Iterative array update using persist() - Scheduler tasks accumulation

mercredi 20 août 2025

15:25

Hello,

I am working on a case where I want to update an array located on the cluster. In the little example below, this array fits in memory but in real life, it will be much bigger. Thus, we want to avoid getting the computation results in our main process, and instead want dask to perform the computation and keep the results on the workers.

Using persist(), I get the expected result: the array is properly computed on the cluster. However, I am troubled by the task retention on the scheduler. I expected the scheduler to clean the old tasks at each iteration, but we instead see a lot of ‘released’ tasks that are kept until the last iteration.

Only when deleting the last result in my main process, are the tasks finally removed from the scheduler.

I tried cancelling the old futures but it triggers FutureCancelledErrors, and I suspect that persist() does not break the dependencies chain properly.

I also tried assigning the persisted array to a temporary variable and cleaning the old array at each iteration, but to no avail.

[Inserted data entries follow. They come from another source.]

(** [into_syn_error]. *)
Definition error_site (e : MacroError) : ErrorSite :=
  match e with
  | MalformedArgs => SynOwn
  | NonIdentArgument | UnknownArgument | TrailingTokens | EmptySolEvents => AtArgument
  | UnnamedSelfType _ | TraitImpl _ | GenericImpl _ | UnknownHandler _ | NoHandlers _ => AtTokens
  | NoManifestDir _ | ManifestUnreadable _ | MacroManifest _ _ | RegistryUnreadable _ | WitResolution _
  | SolEventsWithoutEventTrigger _ => AtCallSite
  end.

(** ** Arguments *)

Definition parse_args (tokens : list Tok) : result (list P) MacroError :=
  match tokens with
  | [] => Ok []
  | TIdent ident :: input =>
      if bool_decide (ident = chars_of "sol_events") then
        match input with
        | TParen inner :: rest =>
            match rest with
            | [] =>
                match parse_paths inner with
                | None => Err MalformedArgs
                | Some [] => Err EmptySolEvents
                | Some paths => Ok paths
                end
            | _ => Err TrailingTokens
            end
        | _ => Err MalformedArgs
        end
      else Err UnknownArgument
  | _ => Err NonIdentArgument
  end.

(** ** The manifest *)

Record ManifestFacts : Type := mkFacts {
  mf_anchors : list path;
  mf_world : ModuleWorld;
  mf_event_topics : list (list Z)
}.

Context (parse_toml : text -> option (list (text * Toml))) (parse_b256 : text -> option (list Z)).
Context (is_file is_dir : path -> bool) (read_to_string : path -> option text).

Definition derive_manifest_facts (crate_dir : path) (want_topics : bool) : result ManifestFacts MacroError :=
  let file := chars_of "component.toml" :: crate_dir in
  let? doc := ok_or (ManifestUnreadable file) (read_to_string file) in
  let? declared := map_err (MacroManifest file) (manifest_capabilities parse_toml doc) in
  let? event_topics :=
    (if want_topics then map_err (MacroManifest file) (manifest_event_topics parse_toml parse_b256 doc) else Ok []) in
  let? found :=
    match find_extensions_manifest is_file crate_dir with
    | None => Ok ([file], [])
    | Some registry =>
        let? doc := ok_or (RegistryUnreadable registry) (read_to_string registry) in
        let? rows := map_err (MacroManifest registry) (manifest_extensions parse_toml doc) in
        Ok ([file; registry], rows)
    end in
  let? world := map_err (MacroManifest file) (synthesize declared found.2) in
  if want_topics && bool_decide (event_topics = []) then Err (SolEventsWithoutEventTrigger file)
  else Ok (mkFacts found.1 world event_topics).

(** ** The topic assertions *)

(** An emitted assertion: [DECLARED[i]] is among [MANIFEST], or [MANIFEST[j]] among
    [DECLARED]. *)
Inductive TopicCheck : Type := CheckDeclared (i : nat) | CheckManifest (j : nat).

Record Parity : Type := mkParity {
  par_manifest : list (list Z);
  par_declared : list P;
  par_checks : list TopicCheck
}.

Definition topic_parity_check (events : list P) (topics : list (list Z)) : option Parity :=
  match events with
  | [] => None
  | _ => Some (mkParity topics events (imap (fun i _ => CheckDeclared i) events ++ imap (fun j _ => CheckManifest j) topics))
  end.

(** ** The expansion *)

(** One arm of [on_trigger]: the variant, and the handler it calls. *)
Inductive Variant : Type := VBlock | VEvent | VSchedule | VExtension.
#[global] Instance Variant_eq_dec : EqDecision Variant.
Proof. solve_decision. Defined.

Definition dispatch_arm (present : list text) (handler : text) (variant : Variant) : Variant * option text :=
  (variant, if bool_decide (handler ∈ present) then Some handler else None).

(** [init_export]: the world requires [init], so it is emitted with or without one. *)
Definition init_export (has_init : bool) : option text := if has_init then Some (chars_of "init") else None.

Record Expansion : Type := mkExpansion {
  ex_anchors : list path;
  ex_inline : text;
  ex_paths : list path;
  ex_adapters : list text;
  ex_parity : option Parity;
  ex_impl : ItemImpl;
  ex_init : option text;
  ex_arms : list (Variant * option text)
}.

Definition fn_name (item : ImplItem) : option text := match item with ItemFn name => Some name | ItemOther => None end.

(** An [on_] method outside the handler set. *)
Definition unknown_handler (items : list ImplItem) : option text :=
  List.find (fun name => starts_with (chars_of "on_") name && negb (bool_decide (name ∈ HANDLERS))) (omap fn_name items).

Definition present_handlers (items : list ImplItem) : list text :=
  omap (fun item => name ← fn_name item; List.find (fun h => bool_decide (h = name)) HANDLERS) items.

Definition expand (sol_events : list P) (var : option path) (input : ItemImpl) : result Expansion MacroError :=
  if negb input.(ii_plain) then Err (UnnamedSelfType input.(ii_self_ty))
  else match input.(ii_trait) with
  | Some trait_path => Err (TraitImpl trait_path)
  | None =>
      if negb (bool_decide (input.(ii_generics) = [])) then Err (GenericImpl input.(ii_generics))
      else match unknown_handler input.(ii_items) with
      | Some name => Err (UnknownHandler name)
      | None =>
          let present := present_handlers input.(ii_items) in
          if bool_decide (present = []) then Err (NoHandlers input.(ii_self_ty))
          else
            let? dir := map_err NoManifestDir (manifest_dir var) in
            let? facts := derive_manifest_facts dir (negb (bool_decide (length sol_events = 0%nat))) in
            let parity := topic_parity_check sol_events facts.(mf_event_topics) in
            let? wit_paths := map_err WitResolution (manifest_wit_packages is_dir var facts.(mf_world).(packages)) in
            Ok (mkExpansion facts.(mf_anchors) facts.(mf_world).(wit) wit_paths facts.(mf_world).(adapters) parity input
                  (init_export (bool_decide (chars_of "init" ∈ present)))
                  [dispatch_arm present (chars_of "on_block") VBlock;
                   dispatch_arm present (chars_of "on_event") VEvent;
                   dispatch_arm present (chars_of "on_schedule") VSchedule;
                   dispatch_arm present (chars_of "on_extension") VExtension])
      end
  end.

(** [module], the attribute. *)
Definition module_attr (attr : list Tok) (var : option path) (item : ItemImpl) : result Expansion MacroError :=
  let? sol_events := parse_args attr in expand sol_events var item.

(** ** What the emitted code does *)

Section Meaning.
(** The module's own functions and the trigger's payload; a call is traced by name. *)
Context {Pay F : Type} (call : text -> Pay -> result unit F).

(** [Guest::on_trigger] of the emitted implementation. *)
Definition on_trigger (x : Expansion) (variant : Variant) (payload : Pay) : result unit F * list text :=
  match List.find (fun arm => bool_decide (arm.1 = variant)) x.(ex_arms) with
  | Some (_, Some handler) => (call handler payload, [handler])
  | _ => (Ok tt, [])
  end.

(** [Guest::init], over the configuration. *)
Definition guest_init (x : Expansion) (config : Pay) : result unit F * list text :=
  match x.(ex_init) with
  | Some handler => (call handler config, [handler])
  | None => (Ok tt, [])
  end.
End Meaning.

Am I missing something ? I expect cleaning the tasks along the iterations is a good pratice, but maybe it has no impact whatsoever ?

import time
import dask.array
from distributed import LocalCluster
import numpy as np

def get_tasks(dask_scheduler=None):
    return dict(zip(*np.unique(list(map(lambda t: t.state, dask_scheduler.tasks.values())), return_counts=True)))

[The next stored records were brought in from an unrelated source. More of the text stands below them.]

(** *** Log queries *)

Lemma logs_between_split (a b c : Z) (st : Node) :
  a <= b + 1 -> b <= c -> logs_between a c st = logs_between a b st ++ logs_between (b + 1) c st.
Proof.
  intros Hab Hbc. unfold logs_between. rewrite <- flat_map_app. f_equal.
  replace (c + 1 - a) with ((b + 1 - a) + (c + 1 - (b + 1))) by lia.
  rewrite seqZ_app by lia. f_equal. f_equal. lia.
Qed.

Lemma logs_between_in (a c : Z) (st : Node) log :
  log ∈ logs_between a c st <-> exists n ls, a <= n <= c /\ st.(fn_logs) !! n = Some ls /\ log ∈ ls.
Proof.
  unfold logs_between. rewrite list_elem_of_In, in_flat_map. split.
  - intros (n & Hn%list_elem_of_In%elem_of_seqZ & Hin%list_elem_of_In).
    destruct (fn_logs st !! n) as [ls|] eqn:E; cbn in Hin; [|by apply not_elem_of_nil in Hin].
    exists n, ls. split_and!; [lia|lia|done|done].
  - intros (n & ls & Hn & E & Hin). exists n. split; apply list_elem_of_In; [apply elem_of_seqZ; lia|by rewrite E].
Qed.

(** A header the node numbers the hash of. *)
Definition default_hash (m : Mv) : Prop :=
  match m with MvPushBlock header => header.(hd_hash) = B256_ZERO | _ => True end.

Definition hashed (st : Node) : Prop := forall n b, st.(fn_blocks) !! n = Some b -> b.(hd_hash) = test_hash n.

Lemma insert_block_hashed number (block : @Header X) (st : Node) :
  block.(hd_hash) = B256_ZERO \/ block.(hd_hash) = test_hash number -> hashed st -> hashed (insert_block number block st).
Proof.
  intros Hb Hh n b Eb. destruct (decide (n = number)) as [->|Hne]; [|rewrite insert_block_ne in Eb by done; by apply Hh].
  destruct (insert_block_at number block st) as (b' & Eb' & Hor). assert (b' = b) as -> by congruence.
  destruct Hor as [E|(_ & _ & ->)]; [by apply Hh|]. case_bool_decide; [done|]. by destruct Hb.
Qed.

Lemma moves_hashed (ms : list Mv) (st : Node) : Forall default_hash ms -> hashed st -> hashed (run ms st).
Proof.
  intros Hms. revert st. induction Hms as [|m ms Hm _ IH]; intros st Hh; [done|]. apply IH.
  assert (forall st', same_chain st st' -> hashed st') as Hsame
    by (intros st' (_ & Eb & _); unfold hashed; rewrite Eb; done).
  destruct m; cbn [move default_hash] in *; try (by apply Hsame).
  - apply insert_block_hashed; [by left|done].
  - apply insert_block_hashed; [by right|]. exact Hh.
  - apply Hsame, serve_begin_same.
  - apply Hsame, serve_route_same.
Qed.

(** A node whose hashes are its own answers every log query with one
    history: a range is the concatenation of its parts, so that paging through it in
    chunks loses and repeats nothing; a query by a block's hash is the range of that
    block alone; and each log of a range is one of a block inside it, and carries that
    block's number and hash. *)
Theorem fake_node_log_queries_agree (ms : list Mv) (n : Z) (b : @Header X) :
  let st := run ms node_new in
  Forall move_ok ms -> Forall default_hash ms -> st.(fn_blocks) !! n = Some b ->
  node_logs (AtBlockHash b.(hd_hash)) st = logs_between n n st /\
  (forall lo mid hi, lo <= mid + 1 -> mid <= hi ->
     logs_between lo hi st = logs_between lo mid st ++ logs_between (mid + 1) hi st) /\
  (forall log, log ∈ logs_between n n st ->
     log.(al_block_number) = Some n /\ log.(al_block_hash) = Some (test_hash n)).
Proof.
  intros st Hms Hds Eb. destruct (moves_coherent ms node_new Hms node_new_coherent) as [[[_ Hk Hy Hf] Hl] _].
  assert (hashed st) as Hh by (apply moves_hashed; [done|]; intros k bk; cbn; by rewrite lookup_empty). fold st in Hk, Hy, Hf, Hl.
  split_and!; [|intros; by apply logs_between_split|].
  - cbn [node_logs]. destruct (Hf _ _ Eb) as [n' Ey]. rewrite Ey. cbn [mbind option_bind].
    destruct (Hy _ _ Ey) as (b' & Eb' & E'). rewrite (Hh _ _ Eb), (Hh _ _ Eb') in E'.
    apply test_hash_inj in E' as ->; [|by apply Hk in Eb' as []|by apply Hk in Eb as []].
    unfold logs_between. replace (n + 1 - n) with 1 by lia. rewrite seqZ_cons by lia. rewrite seqZ_nil by lia. cbn [flat_map]. by rewrite app_nil_r.
  - intros log (k & ls & Hkn & El & Hin)%logs_between_in. assert (k = n) as -> by lia.
    destruct (Hl _ _ El) as (b' & Eb' & Hall). assert (b' = b) as -> by congruence.
    rewrite <- (Hh _ _ Eb). exact (proj1 (Forall_forall _ _) Hall _ Hin).
Qed.
End Moves.

(** ** A parked head fetch *)

Section Waking.
Context {X Json : Type}.
Notation Node := (@FakeNodeState X Json).

(** Where a head fetch stands: before its [Notified] is enabled, before the check under
    the lock, awaiting, or answered. The flag tells that a notification arrived since
    it was enabled. *)
Inductive FetchAt : Type :=
| FetchEnable
| FetchCheck (woken : bool)
| FetchAwait (woken : bool)
| FetchDone (r : result Z NodeError).

(** The node, the fetch, and the pushes that have stored their block and not yet
    notified. *)
Record Fetching : Type := mkFetching { ft_node : Node; ft_at : FetchAt; ft_unnotified : nat }.

(** [notify_waiters] as the fetch sees it. *)
Definition notified (at' : FetchAt) : FetchAt :=
  match at' with
  | FetchCheck _ => FetchCheck true
  | FetchAwait _ => FetchAwait true
  | FetchEnable | FetchDone _ => at'
  end.

(** The check under the lock. *)
Definition fetch_check (woken : bool) (s : Fetching) : Fetching :=
  let (out, node) := head_attempt s.(ft_node) in
  mkFetching node (match out with Some r => FetchDone r | None => FetchAwait woken end) s.(ft_unnotified).

Inductive fetch_step : Fetching -> Fetching -> Prop :=
| fs_enable node k : fetch_step (mkFetching node FetchEnable k) (mkFetching node (FetchCheck false) k)
| fs_check s woken : s.(ft_at) = FetchCheck woken -> fetch_step s (fetch_check woken s)
| fs_wake node k : fetch_step (mkFetching node (FetchAwait true) k) (mkFetching node FetchEnable k)
| fs_store node at' k number block :
    fetch_step (mkFetching node at' k) (mkFetching (insert_block number block node) at' (S k))
| fs_notify node at' k : fetch_step (mkFetching node at' (S k)) (mkFetching node (notified at') k)
| fs_script node at' k n : fetch_step (mkFetching node at' k) (mkFetching (fail_head_fetches n node) at' k).

(** A fetch that awaits un-notified has no head to miss, or a push still owes its
    notification. *)
Definition owed (s : Fetching) : Prop :=
  s.(ft_at) = FetchAwait false -> s.(ft_node).(fn_head) = None \/ (0 < s.(ft_unnotified))%nat.

(** Between the enabling and the check nothing is asked: the check reads the head. *)
Lemma fetch_step_owed s s' : fetch_step s s' -> owed s -> owed s'.
Proof.
  intros Hs Ho. destruct Hs as [| s woken Hat | |node at' k number block|node at' k|]; try done.
  - unfold fetch_check, head_attempt. destruct (0 <? _); [done|]. destruct (fn_head (ft_node s)) as [h|] eqn:Eh; [done|].
    intros _. cbn. by left.
  - intros E. cbn in E. destruct (Ho E); right; cbn; lia.
  - intros E. destruct at'; done.
Qed.

(** A fetch that answered a head, which has not fallen since. *)
Definition answered (s : Fetching) : Prop :=
  forall h, s.(ft_at) = FetchDone (Ok h) -> exists h', s.(ft_node).(fn_head) = Some h' /\ h <= h'.

Lemma fetch_step_answered s s' : fetch_step s s' -> answered s -> answered s'.
Proof.
  intros Hs Ha. destruct Hs as [| s woken Hat | |node at' k number block|node at' k|]; try done.
  - unfold fetch_check, head_attempt, answered. destruct (0 <? _); [done|]. cbn.
    destruct (fn_head (ft_node s)) as [h1|]; [|done]. intros h [= ->]. eauto using Z.le_refl.
  - intros h E. destruct (Ha h E) as (h' & Eh & Hle). cbn in *. rewrite insert_block_head. unfold head_to. rewrite Eh.
    eexists. split; [done|lia].
  - intros h E. apply Ha. by destruct at'.
Qed.

(** A head fetch that finds no head parks, and whatever pushes and
    scripts interleave with it, it never sleeps on a head: while it awaits, either there
    is still no block, or a push is about to wake it, or it was woken already. And it
    ends with a head only when the node has one. *)
Theorem head_fetch_never_sleeps_on_a_head (node : Node) (s : Fetching) :
  rtc fetch_step (mkFetching node FetchEnable 0) s ->
  (forall woken, s.(ft_at) = FetchAwait woken ->
     s.(ft_node).(fn_head) = None \/ (0 < s.(ft_unnotified))%nat \/ woken = true) /\
  (forall h, s.(ft_at) = FetchDone (Ok h) -> exists h', s.(ft_node).(fn_head) = Some h' /\ h <= h').
Proof.
  intros Hr. assert (owed s /\ answered s) as [Ho Ha].
  { revert s Hr. apply (rtc_ind_r (fun s => owed s /\ answered s)); [done|].
    intros s1 s2 _ Hs []. eauto using fetch_step_owed, fetch_step_answered. }
  split; [|exact Ha]. intros [|] E; [by right; right|]. destruct (Ho E); tauto.
Qed.
End Waking.

(** ** The test pool *)

(** [ProviderPool::for_tests], and [FakeNode::pool]: one provider for every chain. *)
Definition for_tests {D} (ps : list (Z * D)) (interval : Z) : ProviderPool (D := D) :=
  mkPool (list_to_map (reverse ((fun p => (p.1, mkChainEndpoint p.2 (duration_from_secs 30) false 1000)) <$> ps))) 1 (Some interval).

Definition node_pool {D} (provider : D) (chains : list Z) (interval : Z) : ProviderPool (D := D) :=
  for_tests ((fun chain => (chain, provider)) <$> chains) interval.

(** ** The manual clock *)

Record ManualClock : Type := mkClock { mc_wall : Z; mc_monotonic : Z }.

Definition clock_new : ManualClock := mkClock 0 0.

(** [time] is relative to the Unix epoch, and may lie before it. *)
Definition clock_set (time : Z) (c : ManualClock) : ManualClock := mkClock (Z.max 0 time) c.(mc_monotonic).

Definition clock_advance (by' : Z) (c : ManualClock) : ManualClock :=
  let nanos := if by' <=? u64_max then by' else u64_max in
  mkClock (Z.min (c.(mc_wall) + by') (2 ^ 64 * NANOS_PER_SEC - 1)) (u64_sat (c.(mc_monotonic) + nanos)).

Inductive ClockOp : Type := ClockSet (time : Z) | ClockAdvance (by' : Z).

Definition clock_op (o : ClockOp) : ManualClock -> ManualClock :=
  match o with ClockSet time => clock_set time | ClockAdvance by' => clock_advance by' end.

Definition clock_ops (os : list ClockOp) (c : ManualClock) : ManualClock := foldl (fun c o => clock_op o c) c os.

(** Time passed by the advances of a script. *)
Definition advanced (os : list ClockOp) : Z :=
  foldr (fun o t => match o with ClockAdvance by' => by' + t | ClockSet _ => t end) 0 os.

Definition clock_op_ok (o : ClockOp) : Prop :=
  match o with ClockSet time => time < 2 ^ 64 * NANOS_PER_SEC | ClockAdvance by' => is_duration by' end.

if __name__ == '__main__':

    cluster = LocalCluster(processes=False, n_workers=4, threads_per_worker=1)
    client = cluster.get_client()

    a = dask.array.ones((10, 10), chunks=(5, 5))
    a = a.persist()

    itr = 0
    while (itr < 10):
        print("ITR %d - Tasks in scheduler: %s" % (itr, client.run_on_scheduler(get_tasks)))
        a = (a + 2).persist()
        time.sleep(0.5)
        itr += 1

    time.sleep(1)
    print('Before array deletion: %s' % client.run_on_scheduler(get_tasks))
    del a
    time.sleep(1)
    print('After array deletion: %s' % client.run_on_scheduler(get_tasks))

    cluster.close()
ITR 0 - Tasks in scheduler: {}
ITR 1 - Tasks in scheduler: {'memory': 4, 'released': 4}
ITR 2 - Tasks in scheduler: {'memory': 4, 'released': 8}
ITR 3 - Tasks in scheduler: {'memory': 4, 'released': 12}
ITR 4 - Tasks in scheduler: {'memory': 4, 'released': 16}
ITR 5 - Tasks in scheduler: {'memory': 4, 'released': 20}
ITR 6 - Tasks in scheduler: {'memory': 4, 'released': 24}
ITR 7 - Tasks in scheduler: {'memory': 4, 'released': 28}
ITR 8 - Tasks in scheduler: {'memory': 4, 'released': 32}
ITR 9 - Tasks in scheduler: {'memory': 4, 'released': 36}
Before array deletion: {'memory': 4, 'released': 40}
After array deletion: {}

Hi @robin-cls, welcome to Dask community!

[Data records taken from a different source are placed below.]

(* ===== verification/ManifestBuilder.v ===== *)
(** * ManifestBuilder: the component.toml builder of the runtime tests

    crates/nexum-runtime-testing/src/manifest.rs: [TestManifest] collects a name, a
    digest, dependencies, hosts, settings and triggers, renders them through
    [toml::Table] and writes the file a test boots from.

    A [toml::Table] is a map iterated in key order. Printing a table is the [toml]
    crate's, as parsing is in [Manifest].

    The theorem: what a test declares is what the runtime loads. *)

From stdpp Require Import prelude list gmap strings sorting.
From Stdlib Require Import ZArith Lia.
From S2P Require Import Prelude Primitives Policy Cron Dispatch Admission Toml World Manifest.

Local Open Scope rust_scope.
Local Open Scope Z_scope.

#[local] Arguments chars_of : simpl never.

(** ** Tables *)

Abbreviation Table := (gmap text Toml).

Definition key_order (a b : text * Toml) : Prop := bytes_lt b.1 a.1 = false.
#[local] Instance key_order_dec : RelDecision key_order := fun a b => decide (bytes_lt b.1 a.1 = false).

Definition table_entries (t : Table) : list (text * Toml) := merge_sort key_order (map_to_list t).

Definition table_value (t : Table) : Toml := TomlTable (table_entries t).

(** ** The builder *)

Inductive ManifestInput : Type :=
| Beside
| AtPath (path : text)
| Inline (toml : text).

(** What is handed to the loader, and what is written where. *)
Definition input_resolve (i : ManifestInput) (path : text) : option text * list (text * text) :=
  match i with
  | Beside => (None, [])
  | AtPath explicit => (Some explicit, [])
  | Inline toml => (Some path, [(path, toml)])
  end.

Record TestManifest : Type := mkTestManifest {
  tm_name : text;
  tm_component : option text;
  tm_caps : list text;
  tm_http_allow : list text;
  tm_config : list (text * text);
  tm_triggers : list Table
}.

Definition manifest_new (name : text) : TestManifest := mkTestManifest name None [] [] [] [].

Definition component_digest (digest : text) (m : TestManifest) : TestManifest :=
  mkTestManifest m.(tm_name) (Some digest) m.(tm_caps) m.(tm_http_allow) m.(tm_config) m.(tm_triggers).

Definition require (caps : list text) (m : TestManifest) : TestManifest :=
  mkTestManifest m.(tm_name) m.(tm_component) (m.(tm_caps) ++ caps) m.(tm_http_allow) m.(tm_config) m.(tm_triggers).

Definition cap (c : text) : TestManifest -> TestManifest := require [c].

Definition http_allow (host : text) (m : TestManifest) : TestManifest :=
  mkTestManifest m.(tm_name) m.(tm_component) m.(tm_caps) (m.(tm_http_allow) ++ [host]) m.(tm_config) m.(tm_triggers).

Definition config (key value : text) (m : TestManifest) : TestManifest :=
  mkTestManifest m.(tm_name) m.(tm_component) m.(tm_caps) m.(tm_http_allow) (m.(tm_config) ++ [(key, value)]) m.(tm_triggers).

Definition push_trigger (t : Table) (m : TestManifest) : TestManifest :=
  mkTestManifest m.(tm_name) m.(tm_component) m.(tm_caps) m.(tm_http_allow) m.(tm_config) (m.(tm_triggers) ++ [t]).

(** [i64::try_from(n).expect(..)]: [None] is the panic. *)
Definition i64_of (n : Z) : option Z := if n <? 2 ^ 63 then Some n else None.

Definition trigger (on : text) (chain_id : Z) : option Table :=
  i64_of chain_id ≫= fun id =>
  Some (<[chars_of "chain_id" := TomlInteger id]> {[chars_of "on" := TomlString on]}).

(** [if let Some(v) = o { table.insert(key, v) }]. *)
Definition insert_some (key : text) (o : option text) (t : Table) : Table :=
  match o with Some v => <[key := TomlString v]> t | None => t end.

Definition block_table (chain_id : Z) : option Table := trigger (chars_of "block") chain_id.

Definition event_table (chain_id : Z) : option Table := trigger (chars_of "event") chain_id.

Definition event_filtered_table (chain_id : Z) (address event_signature : option text) : option Table :=
  (fun t => insert_some (chars_of "event_signature") event_signature (insert_some (chars_of "address") address t))
    <$> trigger (chars_of "event") chain_id.

Definition event_resuming_table (chain_id : Z) (start_block : option Z) : option Table :=
  trigger (chars_of "event") chain_id ≫= fun t =>
  let t := <[chars_of "resume" := TomlBoolean true]> t in
  match start_block with
  | None => Some t
  | Some height => i64_of height ≫= fun h => Some (<[chars_of "start_block" := TomlInteger h]> t)
  end.

Definition schedule_table (cron : text) : Table :=
  <[chars_of "cron" := TomlString cron]> {[chars_of "on" := TomlString (chars_of "schedule")]}.

(** The loop over the filters. *)
Definition insert_all (filters : list (text * text)) (t : Table) : Table :=
  foldl (fun (t : Table) (f : text * text) => <[f.1 := TomlString f.2]> t) t filters.

Definition extension_table (kind : text) (filters : list (text * text)) : Table :=
  insert_all filters {[chars_of "on" := TomlString kind]}.

(** The methods that add a trigger. *)
Inductive Declared : Type :=
| DBlock (chain_id : Z)
| DEvent (chain_id : Z)
| DEventFiltered (chain_id : Z) (address event_signature : option text)
| DEventResuming (chain_id : Z) (start_block : option Z)
| DSchedule (cron : text)
| DExtension (kind : text) (filters : list (text * text)).

Definition declared_table (d : Declared) : option Table :=
  match d with
  | DBlock chain_id => block_table chain_id
  | DEvent chain_id => event_table chain_id
  | DEventFiltered chain_id address event_signature => event_filtered_table chain_id address event_signature
  | DEventResuming chain_id start_block => event_resuming_table chain_id start_block
  | DSchedule cron => Some (schedule_table cron)
  | DExtension kind filters => Some (extension_table kind filters)
  end.

Definition add_trigger (d : Declared) (m : TestManifest) : option TestManifest :=
  (fun t => push_trigger t m) <$> declared_table d.

(** ** Rendering *)

Definition component_table (m : TestManifest) : Table :=
  insert_some (chars_of "digest") m.(tm_component) {[chars_of "name" := TomlString m.(tm_name)]}.

(** The loop over the dependencies: an empty table under every name. *)
Definition empty_tables (caps : list text) : Table :=
  foldl (fun (t : Table) (c : text) => <[c := table_value ∅]> t) ∅ caps.

Definition hosts_value (hosts : list text) : Toml :=
  table_value {[chars_of "hosts" := TomlArray (TomlString <$> hosts)]}.

Definition dependencies_table (m : TestManifest) : Table :=
  let t := empty_tables m.(tm_caps) in
  if bool_decide (m.(tm_http_allow) = []) then t else <[chars_of "http" := hosts_value m.(tm_http_allow)]> t.

Definition config_table (m : TestManifest) : Table := insert_all m.(tm_config) ∅.

Definition root_table (m : TestManifest) : Table :=
  let root : Table :=
    <[chars_of "dependencies" := table_value (dependencies_table m)]>
      {[chars_of "component" := table_value (component_table m)]} in
  let root : Table :=
    if bool_decide (m.(tm_config) = []) then root else <[chars_of "config" := table_value (config_table m)]> root in
  if bool_decide (m.(tm_triggers) = []) then root
  else <[chars_of "trigger" := TomlArray (table_value <$> m.(tm_triggers))]> root.

Section Render.
(** [toml::to_string]. *)
Context (print : list (text * Toml) -> text).

Definition to_toml (m : TestManifest) : text := print (table_entries (root_table m)).

(** [write_as]: the path it hands on, and the file written there. *)
Definition write_as (m : TestManifest) (path : text) : text * (text * text) := (path, (path, to_toml m)).
End Render.

(** ** Tables as the loader reads them *)

Lemma entries_elem (t : Table) (k : text) v : (k, v) ∈ table_entries t <-> t !! k = Some v.
Proof. unfold table_entries. rewrite merge_sort_Permutation. apply elem_of_map_to_list. Qed.

Lemma entries_NoDup (t : Table) : NoDup (table_entries t).*1.
Proof. unfold table_entries. rewrite merge_sort_Permutation. apply NoDup_fst_map_to_list. Qed.

Lemma table_get_elem (l : list (text * Toml)) k v : NoDup l.*1 -> (k, v) ∈ l -> table_get k l = Some v.
Proof.
  unfold table_get. induction l as [|[k' v'] l IH]; intros Hn Hin; [by apply not_elem_of_nil in Hin|].
  rewrite fmap_cons in Hn. apply NoDup_cons in Hn as [Hk Hn]. cbn [List.find fst]. apply elem_of_cons in Hin as [[= <- <-]|Hin].
  - by rewrite bool_decide_eq_true_2.
  - rewrite bool_decide_eq_false_2; [by apply IH|]. intros ->. apply Hk, list_elem_of_fmap. by exists (k, v).
Qed.

Lemma table_get_entries (t : Table) (k : text) : table_get k (table_entries t) = t !! k.
Proof.
  destruct (t !! k) as [v|] eqn:E; [apply table_get_elem; [apply entries_NoDup|by apply entries_elem]|].
  unfold table_get. destruct (List.find _ _) as [[k' v]|] eqn:Ef; [|done].
  apply List.find_some in Ef as [Hin Hk]. apply bool_decide_eq_true in Hk. cbn in Hk. subst k'.
  apply list_elem_of_In, entries_elem in Hin. congruence.
Qed.

Lemma only_fields_entries (keys : list text) (t : Table) : (forall k v, t !! k = Some v -> k ∈ keys) -> only_fields keys (table_entries t) = true.
Proof.
  intros Ht. unfold only_fields. apply forallb_forall. intros [k v] Hin%list_elem_of_In%entries_elem.
  apply bool_decide_eq_true_2. by eapply Ht.
Qed.

Lemma field_entries {A} (f : Toml -> option A) (k : text) (t : Table) : field f k (table_entries t) = t !! k ≫= f.
Proof. unfold field. by rewrite table_get_entries. Qed.

Lemma field_or_entries {A} (f : Toml -> option A) (d : A) (k : text) (t : Table) :
  field_or f d k (table_entries t) = match t !! k with Some v => f v | None => Some d end.
Proof. unfold field_or. by rewrite table_get_entries. Qed.

Lemma field_opt_entries {A} (f : Toml -> option A) (k : text) (t : Table) :
  field_opt f k (table_entries t) = match t !! k with Some v => Some <$> f v | None => Some None end.
Proof. unfold field_opt. by rewrite table_get_entries. Qed.

(** The value the last call set under a key. *)
Definition last_set (k : text) (l : list (text * text)) : option text :=
  snd <$> last (filter (fun e => e.1 = k) l).

Lemma insert_all_lookup (l : list (text * text)) (t : Table) (k : text) :
  insert_all l t !! k = match last_set k l with Some v => Some (TomlString v) | None => t !! k end.
Proof.
  induction l as [|[k' v'] l IH] using rev_ind; [done|]. unfold insert_all, last_set in *. rewrite foldl_snoc, filter_app. cbn [fst snd].
  destruct (decide (k' = k)) as [->|Hne].
  - by rewrite lookup_insert_eq, filter_cons_True, filter_nil, last_snoc by done.
  - by rewrite lookup_insert_ne, filter_cons_False, filter_nil, app_nil_r by done.
Qed.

Thanks for the detailed post and the reproducible example! I did not try to reproduce it yet, just some thoughts first:

Well, it might, but it might not be a good thing: if you lose a chunk of your persisted array, you might want Dask to be able to recompute it by re running released tasks.

Most important in your case would be to be sure that previous persisted results are not kept in Workers memory. Tasks cleaning on Scheduler side might only be important if the number of tasks being compute is huged (e.g. > 1 million).

This leads to another question, do you really need to persist after each iteration?

Hi and thanks for the warm welcome !

Most important in your case would be to be sure that previous persisted results are not kept in Workers memory.

I didn’t see any memory leak on the full case, so I am quite sure that the memory is released from one iteration to another.

Well, it might, but it might not be a good thing: if you lose a chunk of your persisted array, you might want Dask to be able to recompute it by re running released tasks.

I understand that if I lose a chunk of the persisted array, dask will have to recompute from the first iteration to the current. Wouldn’t it better to introduce something similar to a checkpoint ?

This leads to another question, do you really need to persist after each iteration?

Perhaps more details about the original problem would be useful here. This minimal issue is a simplified resolution of a big matrix inversion using the conjuguate gradient method. The matrix is split per blocks on the cluster, and intermediate arrays are updated at each iteration. Each arrays (3 in total) is needed by each matrix block to compute their next state, so I think I need them persisted.

I guess checkpointing would mean writing the result to disk, which can be expensive, but you could probably do that.

Hm, I’m not fully understanding the processing here, but you are probably right. You could try without persisting though to see what’s hapening.